EXERCISE DESCRIPTION:
The entries that follow include a run beginning at the line with "node event =>" and ending at the line with "ci_history : sy_reserved"; restate that run word for word and leave the rest out.

Stored data:
***

(** The security state of a handler was published as a whole, and the packet
    past the screen is of a node of its allow-list, by its certificate. *)
Definition phase_ok (published : list security) (t : thread) : Prop :=
  match th_phase t with
  | Accepted | Done _ => True
  | Handshaking sec => sec ∈ published
  | Authenticated sec node event | Reserved sec node event =>
      sec ∈ published /\ node ∈ se_enrolled sec /\ payload_spec event /\ str_item event (u "node_id") = node /\
      exists subject, cn_handshake (th_connection t) (se_context sec) = inr subject /\ _certificate_common_names subject = [node]
  end.

Record collector_inv (s : system) : Prop := CollectorInv {
  ci_order : forall node, StronglySorted Z.gt (seqs_of node (sy_reserved s));
  ci_last : forall node, sy_sequences s !! node = head (seqs_of node (sy_reserved s));
  ci_history : sy_reserved s ≡ₚ pending (sy_threads s) ++ sy_handed s;
  ci_phases : Forall (phase_ok (sy_published s)) (sy_threads s);
  ci_security : sy_security s ∈ sy_published s;
  ci_stopped : sy_lifecycle s = Stopped -> Forall (fun t => is_done t = true) (sy_threads s)
}.

Lemma pending_update ts i t t' :
  ts !! i = Some t ->
  exists rest, pending ts ≡ₚ pending_of (th_phase t) ++ rest /\
    pending (<[i := t']> ts) ≡ₚ pending_of (th_phase t') ++ rest.
Proof. apply (flat_map_update (fun t => pending_of (th_phase t))). Qed.

Lemma phase_ok_more sec published t : phase_ok published t -> phase_ok (sec :: published) t.
Proof.
  unfold phase_ok. destruct (th_phase t); try done; rewrite elem_of_cons; [by right|intros (H & H'); split; [by right|done]..].
Qed.

Lemma not_stopped ts i t : ts !! i = Some t -> is_done t = false -> ~ Forall (fun t => is_done t = true) ts.
Proof. intros Hi Hd H. pose proof (proj1 (Forall_lookup _ _) H i t Hi) as H'. cbn in H'. congruence. Qed.

Lemma read_payload_spec limit script event : read_payload limit script = PayloadEvent event -> payload_spec event.
Proof.
  unfold read_payload. destruct (_read_json_line script limit) as [text|[]]; try done.
  destruct (loads_str text) as [v|[]]; try done. destruct (validate_payload v) as [d|] eqn:Hv; [|done].
  intros [= ->]. by apply validate_payload_Ok in Hv as [_ ?].
Qed.
Lemma shap_item_Ok i v : validate_shap_item i v = Ok tt <-> shap_contribution v.
Proof.
  unfold validate_shap_item, shap_contribution.
  destruct v as [| | | | | |d|]; try (split; [done|by intros (? & [=] & _)]).
  assert (Hdict : forall e,
    (_ ← require (bool_decide (set_diff (keys e) [u "feature"; u "value"; u "rank"] = []) &&
                  bool_decide (set_diff [u "feature"; u "value"] (keys e) = [])) (ShapFields i);
     _ ← require (is_text (item e (u "feature"))) (ShapFeature i);
     finite ← finite_number (item e (u "value"));
     _ ← require finite (ShapValue i);
     match dget (u "rank") e with
     | None => Ok tt
     | Some rank => require (match rank with PInt z => 0 <? z | _ => false end) (ShapRank i)
     end) = Ok tt <->
    (forall f, f ∈ keys e -> f ∈ [u "feature"; u "value"; u "rank"]) /\
    field text_field (u "feature") e /\ field finite_value (u "value") e /\
    (forall rank, dget (u "rank") e = Some rank -> exists z, rank = PInt z /\ 0 < z)).
  { intros e. rewrite then_Ok, then_Ok, known_then, !require_Ok, andb_true_iff, !bool_decide_eq_true, !set_diff_nil,
      is_text_true, finite_number_true.
    assert (Hrank : (match dget (u "rank") e with
        | None => Ok tt
        | Some rank => require (match rank with PInt z => 0 <? z | _ => false end) (ShapRank i)
        end : ares unit) = Ok tt <-> (forall rank, dget (u "rank") e = Some rank -> exists z, rank = PInt z /\ 0 < z)).
    { destruct (dget (u "rank") e) as [r|]; [|naive_solver]. rewrite require_Ok. split.
      - intros Hr ? [= <-]. destruct r; try done. zbool. eauto.
      - intros Hr. destruct (Hr r eq_refl) as (z & -> & Hz). by apply Z.ltb_lt. }
    rewrite Hrank. split.
    - intros ([Hk Hm] & Hf & Hv & Hr). split; [done|].
      rewrite !item_field by (apply Hm; in_fields). done.
    - intros (Hk & Hf & Hv & Hr). pose proof (field_present _ _ _ Hf). pose proof (field_present _ _ _ Hv).
      rewrite item_field in Hf, Hv by done. split_and!; try done.
      intros k Hin. rewrite !elem_of_cons, elem_of_nil in Hin. by destruct Hin as [->|[->|?]]. }
  destruct (str_keys d) as [e|] eqn:Ek.
  - apply str_keys_Some in Ek as ->. rewrite Hdict. split; [intros H; exists e; by split|].
    intros (e' & He & H). by apply to_dict_inj in He as ->.
  - split; [done|]. intros (e & [= ->] & _). by rewrite str_keys_to_dict in Ek.
Qed.

Lemma shap_items_Ok i l : validate_shap_items i l = Ok tt <-> Forall shap_contribution l.
Proof.
  revert i. induction l as [|v l IH]; intros i; cbn [validate_shap_items]; [split; [constructor|done]|].
  by rewrite then_Ok, shap_item_Ok, IH, Forall_cons.
Qed.

Lemma top_shap_Ok v : _validate_top_shap v = Ok tt <-> exists l, v = PList l /\ Forall shap_contribution l.
Proof.
  unfold _validate_top_shap. destruct v; try (split; [done|by intros (? & [=] & _)]).
  rewrite shap_items_Ok. split; [eauto|]. by intros (? & [= <-] & ?).
Qed.

Lemma is_none_true v : is_none v = true <-> v = PNone.
Proof. by destruct v. Qed.

Lemma is_none_false v : is_none v = false <-> v <> PNone.
Proof. by destruct v. Qed.

(** A guard of the form "not (status is [s] and [b])". *)
Lemma status_guard v s b e : require (negb (is_str (Some v) s && b)) e = Ok tt <-> (v = PStr s -> b = false).
Proof.
  rewrite require_Ok, negb_true_iff, andb_false_iff. unfold is_str. destruct v; try naive_solver.
  rewrite bool_decide_eq_false. destruct (decide (s0 = s)); naive_solver.
Qed.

***

WRITTEN RESPONSE:
  | Authenticated sec node event | Reserved sec node event =>
      sec ∈ published /\ node ∈ se_enrolled sec /\ payload_spec event /\ str_item event (u "node_id") = node /\
      exists subject, cn_handshake (th_connection t) (se_context sec) = inr subject /\ _certificate_common_names subject = [node]
  end.

Record collector_inv (s : system) : Prop := CollectorInv {
  ci_order : forall node, StronglySorted Z.gt (seqs_of node (sy_reserved s));
  ci_last : forall node, sy_sequences s !! node = head (seqs_of node (sy_reserved s));
  ci_history : sy_reserved s ≡ₚ pending (sy_threads s) ++ sy_handed s;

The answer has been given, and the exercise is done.